[CI] Add 4-GPU e2e test job (#6082)

2026-04-23 08:21:53 +08:00 · 2026-01-19 10:42:14 +08:00
parent 0e0eaa1c57
commit ac6fa6d725
4 changed files with 864 additions and 0 deletions
@@ -0,0 +1,213 @@
+name: 4-GPU E2E Tests
+description: "Run FastDeploy e2e tests on 4 GPUs"
+
+on:
+  workflow_call:
+    inputs:
+      DOCKER_IMAGE:
+        description: "Build Images"
+        required: true
+        type: string
+        default: "ccr-2vdh3abv-pub.cnc.bj.baidubce.com/paddlepaddle/paddleqa:fastdeploy-ciuse-cuda126-paddle-dev"
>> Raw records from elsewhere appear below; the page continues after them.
Ltac plain_leaf :=
  by (intros w; unfold unchanged, the_window, perform, modify,
        storage_getItem, getNamespaceChainsIds, getNamespaceMethods;
      simpl; repeat case_match; simpl).

Section Key.
Variable k : string.
Hypothesis not_requested : k <> REQUESTED_CHAINS_KEY.

Ltac key_leaf :=
  first
  [ apply respects_ensure_provider;
    [typeclasses eauto
    |intros w; unfold unchanged, stored; by rewrite createProvider_keeps_store
    |intros i w; unfold unchanged, stored; by rewrite resume_keeps_store]
  | by (intros w; apply stored_insert_ne)
  | by (intros w; apply stored_delete_ne)
  | plain_leaf ].

Lemma getProvider_key chainId :
  respects (unchanged (stored k)) (getProvider env cfg chainId).
Proof. respects_all key_leaf. Qed.

Lemma switchChain_key chainId :
  respects (unchanged (stored k)) (switchChain env cfg chainId).
Proof. respects_all key_leaf. Qed.

Lemma onDisconnect_key : respects (unchanged (stored k)) onDisconnect.
Proof. respects_all key_leaf. Qed.

Hypothesis not_shim : k <> shimDisconnectKey.

Lemma connect_key : respects (unchanged (stored k)) (connect env cfg).
Proof. respects_all key_leaf. Qed.

Lemma disconnect_key : respects (unchanged (stored k)) (disconnect env cfg).
Proof. respects_all key_leaf. Qed.

End Key.

Ltac store_leaf :=
  first
  [ apply respects_ensure_provider;
    [typeclasses eauto
    |intros w; apply createProvider_keeps_store
    |intros i w; apply resume_keeps_store]
  | plain_leaf ].

Lemma getProvider_store : respects (unchanged storage) (getProvider env cfg None).
Proof. respects_all store_leaf. Qed.

Lemma getAccount_store : respects (unchanged storage) (getAccount env cfg).
Proof. respects_all store_leaf. Qed.

Lemma getChainId_store : respects (unchanged storage) (getChainId env cfg).
Proof. respects_all store_leaf. Qed.

Lemma isAuthorized_store : respects (unchanged storage) (isAuthorized env cfg).
Proof. respects_all store_leaf. Qed.

Lemma onAccountsChanged_store :
  respects (unchanged storage) (onAccountsChanged env cfg).
Proof. respects_all store_leaf. Qed.

Lemma onChainChanged_store : respects (unchanged storage) (onChainChanged env cfg).
Proof. respects_all store_leaf. Qed.

Lemma onDisplayUri_store uri : respects (unchanged storage) (onDisplayUri env uri).
Proof. respects_all store_leaf. Qed.

Lemma onConnect_store : respects (unchanged storage) onConnect.
Proof. respects_all store_leaf. Qed.

(** One action that may not write the store leaves it as it is. *)
Lemma after_keeps_store a w :
  may_write a = [] -> storage (after env cfg a w) = storage w.
Proof.
  destruct a as [| | | |[c|]| | | | | | | | |]; try discriminate; intros _; simpl.
  - apply getAccount_store.
  - apply getChainId_store.
  - apply getProvider_store.
  - apply isAuthorized_store.
  - apply onAccountsChanged_store.
  - apply onChainChanged_store.
  - apply onDisplayUri_store.
  - apply onConnect_store.
  - apply resume_keeps_store.
  - done.
Qed.
(** * spork: worktree provisioning pipeline

    A shallow embedding of the Python package [spork] (modules
    [worktree], [data_models], [git_operations], [validators], [claude],
    [env_files] and [cli]) together with the properties that its
    specification states about it.

    Conventions of the embedding.
    - A Python [str] is a [list ascii]; a character is read as the code
      point of the same number (0..255), on which [str.lower], the regex
      classes and [str.isalnum] are written out below.  Text with a
      character above 255 is outside the embedding; there [str.lower] can
      change the number of characters.
    - A Python [int] is a [Z].
    - A [pathlib.Path] is the list of its components below the filesystem
      root.
    - Exceptions are values of [Exn]; code that can raise lives in the
      monad [M], which threads the filesystem and the log of externally
      visible events.
    - An external process answers in one of three ways: it ends with a
      status and output that decodes, it is not found, or it runs into
      the timeout.  An executable that is found but cannot be run, and
      output that does not decode, make [subprocess.run] raise other
      exceptions; these answers are outside the embedding, and so are
      directories that cannot be searched. *)

From Stdlib Require Import List Ascii ZArith Lia Bool Arith.
From Stdlib Require Import Sorting.Sorted Sorting.Permutation.
From Stdlib Require String Numbers.DecimalString.
Import ListNotations String.StringSyntax.
Delimit Scope string_scope with string.

(* ================================================================== *)
(** * Python strings *)
(* ================================================================== *)

Module Str.

Definition str := list ascii.

(** String literals are written with [s "..."]. *)
Definition s (x : String.string) : str := String.list_ascii_of_string x.
Arguments s x%_string.

Definition code (c : ascii) : nat := nat_of_ascii c.

Definition in_range (lo hi : nat) (c : ascii) : bool :=
  (lo <=? code c) && (code c <=? hi).

Definition is_hyphen (c : ascii) : bool := Ascii.eqb c "-"%char.
Definition is_ascii_lower (c : ascii) : bool := in_range 97 122 c.
Definition is_ascii_upper (c : ascii) : bool := in_range 65 90 c.
(** [\d] on code points below 256: only the ASCII digits are decimal digits. *)
Definition is_digit (c : ascii) : bool := in_range 48 57 c.

(** Upper-case letters of the Latin-1 supplement: U+00C0..U+00DE without
    the multiplication sign U+00D7. *)
Definition is_latin1_upper (c : ascii) : bool :=
  in_range 192 222 c && negb (code c =? 215).

(** [str.lower] on one character: the upper-case letters lie 32 below
    their lower-case forms. *)
Definition lower_char (c : ascii) : ascii :=
  if is_ascii_upper c || is_latin1_upper c then ascii_of_nat (code c + 32) else c.

Definition lower (x : str) : str := map lower_char x.

(** [x.replace(old, new)] for one-character [old] and [new]. *)
Definition replace (old new : ascii) (x : str) : str :=
  map (fun c => if Ascii.eqb c old then new else c) x.

(** The character class [[a-z0-9-]]. *)
Definition in_class (c : ascii) : bool :=
  is_ascii_lower c || is_digit c || is_hyphen c.

(** [re.sub(r"[^a-z0-9-]", "-", x)] *)
Definition sub_outside_class (x : str) : str :=
  map (fun c => if in_class c then c else "-"%char) x.
(** The seed loop fetches only names that are not in the set, adds
    nothing but what it fetched, and makes no install invocation. *)
Lemma fetch_initial_more (dir : string) (deps : list string) st st'
  (oe : option Exn) :
  fetch_initial dir deps st = (st', oe) →
  ok st → fresh (log st) →
  fresh (log st')
  ∧ downloaded_packages st ⊆ downloaded_packages st'
  ∧ (∀ r, EvPip r ∈ log st' → EvPip r ∈ log st)
  ∧ (∀ e, oe = Some e → raised_last e (log st')).
Proof.
  revert st. induction deps as [|dep rest IH]; intros st; simpl.
  - by intros [= <- <-].
  - case_decide as Hin; [apply IH|]. rewrite call_fetch_eq.
    destruct (fetch_func dep dir (world st)) as [[p|e] w]; simpl.
    + intros F Hok Hf.
      assert (fresh (log st ++ [EvFetch dep (FetchReturns p)])) as Hf1.
      { apply fresh_snoc_fetch; [done|]. destruct Hok as [<- _]. done. }
      destruct (truthy p) eqn:Hp.
      * apply IH in F as (? & Hsub & Hpip & ?).
        -- split_and!; [done | | | done].
           ++ intros n Hn. apply Hsub. simpl. apply elem_of_union. by left.
           ++ intros r ?%Hpip. simpl in *.
              by eapply pip_snoc_fetch, pip_snoc_add.
        -- by apply ok_add.
        -- simpl. by apply fresh_snoc_add.
      * apply IH in F as (? & Hsub & Hpip & ?).
        -- split_and!; [done | done | | done].
           intros r ?%Hpip. simpl in *. by eapply pip_snoc_fetch.
        -- by apply ok_fetch.
        -- done.
    + intros [= <- <-] Hok Hf. simpl. split_and!; [|done| |].
      * apply fresh_snoc_fetch; [done|]. destruct Hok as [<- _]. done.
      * intros r. apply pip_snoc_fetch.
      * intros ? [= <-]. right. exists dep. apply last_snoc.
Qed.
Lemma fade_range (t : Q) : 0 <= t -> t <= 1 -> 0 <= _fade t /\ _fade t <= 1.
Proof.
  intros H0 H1. unfold _fade.
  assert (Ha : 0 <= t * t * t) by (apply Qmult_le_0_compat; [apply Qmult_le_0_compat|]; lra).
  assert (Hb : 0 <= (1 - t) * (1 - t) * (1 - t))
    by (apply Qmult_le_0_compat; [apply Qmult_le_0_compat|]; lra).
  assert (Hc : 0 <= t * t) by (apply Qmult_le_0_compat; lra).
  split.
  - assert (E : t * t * t * (t * (t * 6 - 15) + 10)
                == t * t * t * (6 * ((t - (5 # 4)) * (t - (5 # 4))) + (5 # 8))) by ring.
    rewrite E. apply Qmult_le_0_compat; [exact Ha|].
    assert (0 <= (t - (5 # 4)) * (t - (5 # 4))) by nra. lra.
  - assert (E : 1 - t * t * t * (t * (t * 6 - 15) + 10)
                == (1 - t) * (1 - t) * (1 - t) * (6 * (t * t) + 3 * t + 1)) by ring.
    assert (0 <= (1 - t) * (1 - t) * (1 - t) * (6 * (t * t) + 3 * t + 1))
      by (apply Qmult_le_0_compat; lra).
    lra.
Qed.

Lemma lerp_range (a b t : Q) :
  0 <= a <= 1 -> 0 <= b <= 1 -> 0 <= t <= 1 -> 0 <= _lerp a b t <= 1.
Proof.
  intros Ha Hb Ht. unfold _lerp.
  assert (E : a + (b - a) * t == a * (1 - t) + b * t) by ring.
  rewrite E.
  assert (0 <= a * (1 - t)) by (apply Qmult_le_0_compat; lra).
  assert (0 <= b * t) by (apply Qmult_le_0_compat; lra).
  assert (a * (1 - t) <= 1 - t) by nra.
  assert (b * t <= t) by nra.
  lra.
Qed.

Lemma floor_frac_range (x : Q) : 0 <= x - inject_Z (Qfloor x) <= 1.
Proof.
  pose proof (Qfloor_le x). pose proof (Qlt_floor x).
  rewrite inject_Z_plus in H0. unfold inject_Z at 2 in H0. lra.
Qed.

Lemma value_noise_range (x y : Q) (seed : Z) :
  0 <= value_noise_2d x y seed <= 1.
Proof.
  unfold value_noise_2d.
  pose proof (floor_frac_range x) as Hx. pose proof (floor_frac_range y) as Hy.
  pose proof (fade_range _ (proj1 Hx) (proj2 Hx)) as Fx.
  pose proof (fade_range _ (proj1 Hy) (proj2 Hy)) as Fy.
  repeat match goal with
  | |- context [_rand2 ?a ?b ?c] =>
      let H := fresh "R" in
      destruct (rand2_range a b c) as [? ?];
      generalize dependent (_rand2 a b c); intros
  end.
  apply lerp_range; [apply lerp_range; lra .. | lra].
Qed.

(** The loop invariant of [fbm_2d]: the amplitude stays positive and the
    running total stays between 0 and the running normalisation sum. *)
Definition fbm_inv (s : fbm_state) : Prop :=
  0 < amp s /\ 0 <= total s /\ total s <= norm s /\ 1 <= norm s.

Lemma fbm_step_inv x y seed lac gain o s :
  0 < gain -> fbm_inv s -> fbm_inv (fbm_step x y seed lac gain o s).
Proof.
  intros Hg (Ha & Ht0 & Ht1 & Hn). unfold fbm_inv, fbm_step; simpl.
  pose proof (value_noise_range (x * freq s) (y * freq s) (seed + 1013 * o)) as [V0 V1].
  set (v := value_noise_2d _ _ _) in *.
  assert (0 <= amp s * v) by (apply Qmult_le_0_compat; lra).
  assert (amp s * v <= amp s) by nra.
  assert (0 < amp s * gain) by (apply Qmult_lt_0_compat; lra).
  lra.
Qed.

Lemma fbm_loop_inv x y seed lac gain o k s :
  0 < gain -> fbm_inv s -> fbm_inv (fbm_loop x y seed lac gain o k s).
Proof.
  intros Hg. revert o s.
  induction k as [|k IH]; intros o s Hs; simpl; [exact Hs|].
  apply IH, fbm_step_inv; assumption.
Qed.

Lemma Qmult_1_r_eq (q : Q) : q * 1 = q.
Proof.
  destruct q as [n d]. unfold Qmult; simpl. rewrite Z.mul_1_r, Pos.mul_1_r. reflexivity.
Qed.

(** ** Claims about the noise field *)

(** C1: for octaves >= 1, lacunarity > 0 and gain in (0,1), the fBm sample
    lies in [0,1] (exactly, in the rational model). *)
Theorem fbm_2d_range (x y : Q) (seed octaves : Z) (lacunarity gain : Q) :
  (1 <= octaves)%Z -> 0 < lacunarity -> 0 < gain < 1 ->
  0 <= fbm_2d x y seed octaves lacunarity gain <= 1.
Proof.
  intros Ho Hl [Hg0 Hg1]. unfold fbm_2d.
  destruct (Z.to_nat octaves) as [|k] eqn:Ek; [lia|].
  cbn [fbm_loop].
  set (s := fbm_loop _ _ _ _ _ _ _ _).
  assert (Hs : fbm_inv s).
  { apply fbm_loop_inv; [exact Hg0|].
    unfold fbm_inv, fbm_step; simpl.
    pose proof (value_noise_range (x * 1) (y * 1) (seed + 1013 * 0)) as [V0 V1].
    set (v := value_noise_2d _ _ _) in *. lra. }
  destruct Hs as (Ha & Ht0 & Ht1 & Hn).
  assert (E : Qmax (norm s) fbm_eps == norm s)
    by (apply Q.max_l; unfold fbm_eps in *; lra).
  rewrite E. split.
  - apply Qle_shift_div_l; [lra|]. rewrite Qmult_0_l. exact Ht0.
  - apply Qle_shift_div_r; [lra|]. rewrite Qmult_1_l. exact Ht1.
Qed.
Lemma twisted_zero_angle (c co : Vector) : twisted 0 c co = co.
Proof.
  unfold twisted, Mx.Rotation. rewrite radians_0.
  destruct (Req_dec_T _ 0) as [_ | _].
  - rewrite matmul_identity. destruct co, c. apply vec_eq; simpl; ring.
  - unfold Mx.axis_angle_normalized. rewrite cos_0, sin_0.
    destruct co, c. apply vec_eq; simpl; ring.
Qed.

Lemma map_id_ext {A} (f : A -> A) (l : list A) :
  (forall x, f x = x) -> map f l = l.
Proof.
  intros H. induction l as [| x l IH]; simpl; [reflexivity |].
  rewrite H, IH. reflexivity.
Qed.

(** X12: With a twist of 0 degrees every vertex stays where the walk put it. *)
Theorem draw_lsystem_no_twist (faces_accepts : World -> list nat -> bool)
  (position : Vector) (axiom : string) (rules : dict) (iterations : Z)
  (angle distance : R) (w : World) :
  verts (snd (draw_lsystem faces_accepts position axiom rules iterations angle
                distance 0 w))
  = verts w
    ++ emitted (lsystem_trace position axiom rules iterations angle distance).
Proof.
  rewrite draw_lsystem_run.
  destruct (2 <? _)%nat; simpl; [| reflexivity].
  rewrite (map_id_ext _ _ (twisted_zero_angle _)). reflexivity.
Qed.




Lemma twisted_cursor (rotation_angle : R) (c : Vector) :
  twisted rotation_angle c c = c.
Proof.
  unfold twisted, Mx.Rotation.
  destruct (Req_dec_T _ 0) as [_ | _]; destruct c; apply vec_eq; simpl; ring.
Qed.

Lemma last_map {A B} (f : A -> B) (l : list A) (d : A) :
  last (map f l) (f d) = f (last l d).
Proof.
  induction l as [| x l IH]; [reflexivity |].
  destruct l as [| y l]; [reflexivity |]. exact IH.
Qed.

Lemma last_app_nonempty {A} (l1 l2 : list A) (d : A) :
  l2 <> [] -> last (l1 ++ l2) d = last l2 d.
Proof.
  intros H. induction l1 as [| x l1 IH]; [reflexivity |].
  simpl app. destruct (l1 ++ l2) eqn:E.
  - apply app_eq_nil in E. destruct E. contradiction.
  - exact IH.
Qed.
Lemma done_reminder_still_notifies_witness :
  let w := sample_world {[ 2%positive := meeting ]} [] (at_ 2023 6 7 14 30) in
  calendar_objs w !! 1%positive = Some (MkCalendar [] []) ∧
  reminder_objs w !! 2%positive = Some meeting ∧
  triggered meeting = false ∧
  in_window meeting (dt_time (clock w (S (ticks w)))) = true ∧
  ∃ w1 w2,
    Calendar.mark_reminder_as_done 1%positive 2%positive w = (Return (), w1) ∧
    Reminder.check_notification 2%positive w1 = (Return (), w2) ∧
    stdout w2 = [] ++ ["Reminder marked as done."; "Reminder: Meeting - It's time!"] ∧
    reminder_objs w2 !! 2%positive =
      Some (MkReminder "Meeting" (at_ 2023 6 7 14 0) (at_ 2023 6 7 15 0) true true
              (0 + 1) (0 + 1) [] false false).
Proof.
  intros w. repeat (split; [reflexivity|]).
  exact (done_reminder_still_notifies w 1%positive _ 2%positive meeting
           eq_refl eq_refl eq_refl eq_refl).
Defined.

Lemma reset_triggered_idemp ls (h : gmap loc reminder) :
  reset_triggered ls (reset_triggered ls h) = reset_triggered ls h.
Proof.
  apply map_eq. intros r. rewrite !lookup_reset_triggered.
  case_bool_decide; [|done]. by destruct (h !! r).
Qed.

(** X11.  Taking the snapshot a second time on the same day, with no
    notification in between, rewrites the same file with the same records
    and leaves every object as the first snapshot left it. *)
Theorem save_completion_data_again w self c os :
  calendar_objs w !! self = Some c →
  Forall2 (λ r o, reminder_objs w !! r = Some o) (reminders c) os →
  dt_date (clock w (S (ticks w))) = dt_date (clock w (ticks w)) →
  ∃ w1 w2,
    Calendar.save_completion_data self w = (Return (), w1) ∧
    Calendar.save_completion_data self w1 = (Return (), w2) ∧
    files w2 = files w1 ∧
    reminder_objs w2 = reminder_objs w1 ∧
    calendar_objs w2 = calendar_objs w1.
Proof.
  intros Hc Hos Hday. eexists _, _.
  split; [by apply (save_completion_data_run w self c os)|].
  split.
  - apply (save_completion_data_run _ self c (set_triggered false <$> os)); [done|].
    cbn. apply Forall2_fmap_r. eapply Forall2_impl_elem; [exact Hos|].
    cbn. intros r o Hin Ho. rewrite lookup_reset_triggered, Ho.
    by rewrite bool_decide_eq_true_2.
  - cbn. rewrite Hday. split; [|split; [apply reset_triggered_idemp|done]].
    rewrite <- list_fmap_compose.
    apply insert_insert_eq.
Qed.
(** * Apex content strategist: the LLM-response recovery layer

    Shallow embedding of [src/agents/title_agent.py] and
    [src/agents/content_agent.py]: the extraction of a JSON payload from the
    raw LLM text, the textual repair [_clean_json_string], the strict parse
    [json.loads], and the fallback synthesis of titles and content. *)

From Stdlib Require Import String Ascii.
From Stdlib Require Import List ZArith NArith Lia Bool.
Import ListNotations.

Set Warnings "-register-all".

(** ** Python strings

    A Python [str] is a sequence of Unicode code points; a code point is
    modelled as an [N] and a string as a list of them.  The library methods
    the agents call are written out below with their CPython behaviour.

    Single characters are written by code point: 34 double quote, 43 plus,
    44 comma, 45 minus, 46 dot, 58 colon, 91 and 93 the square brackets,
    92 backslash, 95 underscore, 96 backtick, 123 and 125 the braces. *)

Module Py.

Definition char := N.
Definition str := list char.

(** [lit "abc"] is the Python literal ['abc'] (ASCII literals only). *)
Definition lit (s : string) : str :=
  map N_of_ascii (list_ascii_of_string s).

(** The double-quote character, U+0022. *)
Definition dq : char := 34%N.
(** The newline character, U+000A. *)
Definition nl : char := 10%N.

(** [a == b] *)
Fixpoint str_eqb (a b : str) : bool :=
  match a, b with
  | [], [] => true
  | x :: a', y :: b' => (x =? y)%N && str_eqb a' b'
  | _, _ => false
  end.

(** [str.isspace] on one code point ([_PyUnicode_IsWhitespace]); the regular
    expression class [\s] of a [str] pattern tests the same set. *)
Definition isspace (c : char) : bool :=
  ((9 <=? c) && (c <=? 13) || (28 <=? c) && (c <=? 32)
   || (c =? 133) || (c =? 160) || (c =? 5760)
   || (8192 <=? c) && (c <=? 8202)
   || (c =? 8232) || (c =? 8233) || (c =? 8239) || (c =? 8287)
   || (c =? 12288))%N.

Fixpoint lstrip (s : str) : str :=
  match s with
  | c :: s' => if isspace c then lstrip s' else s
  | [] => []
  end.

Definition rstrip (s : str) : str := rev (lstrip (rev s)).

(** [s.strip()] *)
Definition strip (s : str) : str := rstrip (lstrip s).

(** The ASCII digits. *)
Definition is_digit (c : char) : bool := ((48 <=? c) && (c <=? 57))%N.

(** The longest prefix of [s] whose characters all satisfy [p], and the
    rest. *)
Fixpoint span (p : char -> bool) (s : str) : str * str :=
  match s with
  | c :: s' =>
      if p c then let (a, b) := span p s' in (c :: a, b) else ([], s)
  | [] => ([], [])
  end.

(** [s.startswith(p)] *)
Fixpoint startswith (p s : str) : bool :=
  match p, s with
  | [], _ => true
  | a :: p', b :: s' => (a =? b)%N && startswith p' s'
  | _ :: _, [] => false
  end.

(** The text after a leading [c], if [s] starts with [c]. *)
Definition eat (c : char) (s : str) : option str :=
  match s with
  | x :: r => if (x =? c)%N then Some r else None
  | [] => None
  end.

(** [s.endswith(p)] *)
Definition endswith (p s : str) : bool := startswith (rev p) (rev s).

(** [sub in s] *)
Fixpoint contains (sub s : str) : bool :=
  startswith sub s ||
  match s with
  | [] => false
  | _ :: s' => contains sub s'
  end.

(** [s.find(sub)]: the lowest index where [sub] occurs, [-1] if none.
    [find_from] carries the index of the head of the remaining text. *)
Fixpoint find_from (sub s : str) (i : Z) : Z :=
  if startswith sub s then i
  else match s with
       | [] => (-1)%Z
       | _ :: s' => find_from sub s' (i + 1)
       end.

Definition find (sub s : str) : Z := find_from sub s 0.

(** [s.rfind(sub)]: the highest index where [sub] occurs, [-1] if none. *)
Fixpoint rfind_from (sub s : str) (i : Z) : Z :=
  match s with
  | [] => if startswith sub [] then i else (-1)%Z
  | _ :: s' =>
      let r := rfind_from sub s' (i + 1) in
      if (r =? -1)%Z then (if startswith sub s then i else (-1)%Z) else r
  end.

Definition rfind (sub s : str) : Z := rfind_from sub s 0.

(** Slices [s[i:j]] with Python's treatment of negative and out-of-range
    bounds; [None] is an omitted bound. *)
Definition norm_index (len i : Z) : Z :=
  if (i <? 0)%Z then Z.max 0 (i + len) else Z.min i len.

Definition slice (i j : option Z) (s : str) : str :=
  let len := Z.of_nat (length s) in
  let a := match i with None => 0%Z | Some i => norm_index len i end in
  let b := match j with None => len | Some j => norm_index len j end in
  firstn (Z.to_nat (b - a)) (skipn (Z.to_nat a) s).

(** [s.replace(old, new)] for a non-empty [old]: the non-overlapping
    occurrences of [old] are replaced from left to right.  [skip] counts the
    characters of an occurrence already replaced that are still to be passed
    over. *)
Fixpoint replace_aux (old new : str) (skip : nat) (s : str) : str :=
  match s with
  | [] => []
  | c :: s' =>
      match skip with
      | S k => replace_aux old new k s'
      | O =>
          if startswith old s
          then new ++ replace_aux old new (length old - 1) s'
          else c :: replace_aux old new 0 s'
      end
  end.

Definition replace (old new s : str) : str := replace_aux old new 0 s.

(** [s.split(sep)] and [s.split(sep, maxsplit)] for a non-empty [sep] (an
    empty separator raises [ValueError] in Python; the agents never pass
    one).  The result is never empty. *)
Definition cons_head (c : char) (l : list str) : list str :=
  match l with
  | p :: ps => (c :: p) :: ps
  | [] => [[c]]
  end.

Fixpoint split_aux (sep : str) (maxsplit : option nat) (skip : nat) (s : str)
  : list str :=
  match s with
  | [] => [[]]
  | c :: s' =>
      match skip with
      | S k => split_aux sep maxsplit k s'
      | O =>
          match maxsplit with
          | Some O => [s]
          | _ =>
              if startswith sep s
              then [] :: split_aux sep (option_map Nat.pred maxsplit)
                           (length sep - 1) s'
              else cons_head c (split_aux sep maxsplit 0 s')
          end
      end
  end.

Definition split (sep s : str) : list str := split_aux sep None 0 s.
Definition split_max (sep : str) (n : nat) (s : str) : list str :=
  split_aux sep (Some n) 0 s.

(** [s.split()] with no separator: the maximal runs of non-whitespace. *)
Fixpoint split_ws_aux (cur : str) (s : str) : list str :=
  match s with
  | [] => match cur with [] => [] | _ => [rev cur] end
  | c :: s' =>
      if isspace c
      then match cur with
           | [] => split_ws_aux [] s'
           | _ => rev cur :: split_ws_aux [] s'
           end
      else split_ws_aux (c :: cur) s'
  end.

Definition split_ws (s : str) : list str := split_ws_aux [] s.

(** [s.splitlines()]: line boundaries are LF, CR, CR LF, VT, FF, FS, GS, RS,
    NEL, LS and PS; a final boundary does not open an empty last line. *)
Definition is_linebreak (c : char) : bool :=
  ((10 <=? c) && (c <=? 13) || (28 <=? c) && (c <=? 30)
   || (c =? 133) || (c =? 8232) || (c =? 8233))%N.

Fixpoint splitlines_aux (after_cr : bool) (cur : str) (s : str) : list str :=
  match s with
  | [] => match cur with [] => [] | _ => [rev cur] end
  | c :: s' =>
      if after_cr && (c =? 10)%N then splitlines_aux false cur s'
      else if is_linebreak c
           then rev cur :: splitlines_aux (c =? 13)%N [] s'
           else splitlines_aux false (c :: cur) s'
  end.

Definition splitlines (s : str) : list str := splitlines_aux false [] s.

(** [sep.join(parts)] *)
Fixpoint join (sep : str) (parts : list str) : str :=
  match parts with
  | [] => []
  | [p] => p
  | p :: ps => p ++ sep ++ join sep ps
  end.

End Py.

Import Py.

(** ** Exceptions

    Python code that may raise is a computation in the error monad
    [result]; [try]/[except] is a match on the outcome. *)

Inductive exn : Type :=
| JSONDecodeError
| ValueError
| IndexError
| RecursionError
| LLMError (msg : str).

Inductive result (A : Type) : Type :=
| Ok (a : A)
| Raise (e : exn).

Arguments Ok {A} a.
Arguments Raise {A} e.

Definition bind {A B : Type} (m : result A) (k : A -> result B) : result B :=
  match m with
  | Ok a => k a
  | Raise e => Raise e
  end.

Notation "x <- m ;; k" := (bind m (fun x => k))
  (at level 61, m at next level, right associativity).

(** [l[i]] for a non-negative [i]: [IndexError] when out of range. *)
Definition index {A : Type} (l : list A) (i : nat) : result A :=
  match nth_error l i with
  | Some a => Ok a
  | None => Raise IndexError
  end.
+      FASTDEPLOY_ARCHIVE_URL:
+        description: "URL of the compressed FastDeploy code archive."
+        required: true
+        type: string
+      FASTDEPLOY_WHEEL_URL:
+        description: "URL of the FastDeploy Wheel."
+        required: true
+        type: string
+      CACHE_DIR:
+        description: "Cache Dir Use"
+        required: false
+        type: string
+        default: ""
+      MODEL_CACHE_DIR:
+        description: "Cache Dir Use"
+        required: false
+        type: string
+        default: ""
+    secrets:
+      github-token:
+        required: true
+
+jobs:
+  run_4_cards_tests:
+    runs-on: [self-hosted, GPU-h20-4Cards]
+    timeout-minutes: 30
+    steps:
+      - name: Code Prepare
+        shell: bash
+        env:
+          docker_image: ${{ inputs.DOCKER_IMAGE }}
+          fd_archive_url: ${{ inputs.FASTDEPLOY_ARCHIVE_URL }}
+        run: |
+          set -x
+          REPO="https://github.com/${{ github.repository }}.git"
+          FULL_REPO="${{ github.repository }}"
+          REPO_NAME="${FULL_REPO##*/}"
+          BASE_BRANCH="${{ github.base_ref }}"
+          docker pull ${docker_image}
+          # Clean the repository directory before starting
+          docker run --rm --net=host -v $(pwd):/workspace -w /workspace \
+          -e "REPO_NAME=${REPO_NAME}" \
+          ${docker_image} /bin/bash -c '
+            CLEAN_RETRIES=3
+            CLEAN_COUNT=0
+
+            while [ $CLEAN_COUNT -lt $CLEAN_RETRIES ]; do
+              echo "Attempt $((CLEAN_COUNT+1)) to remove ${REPO_NAME}* ..."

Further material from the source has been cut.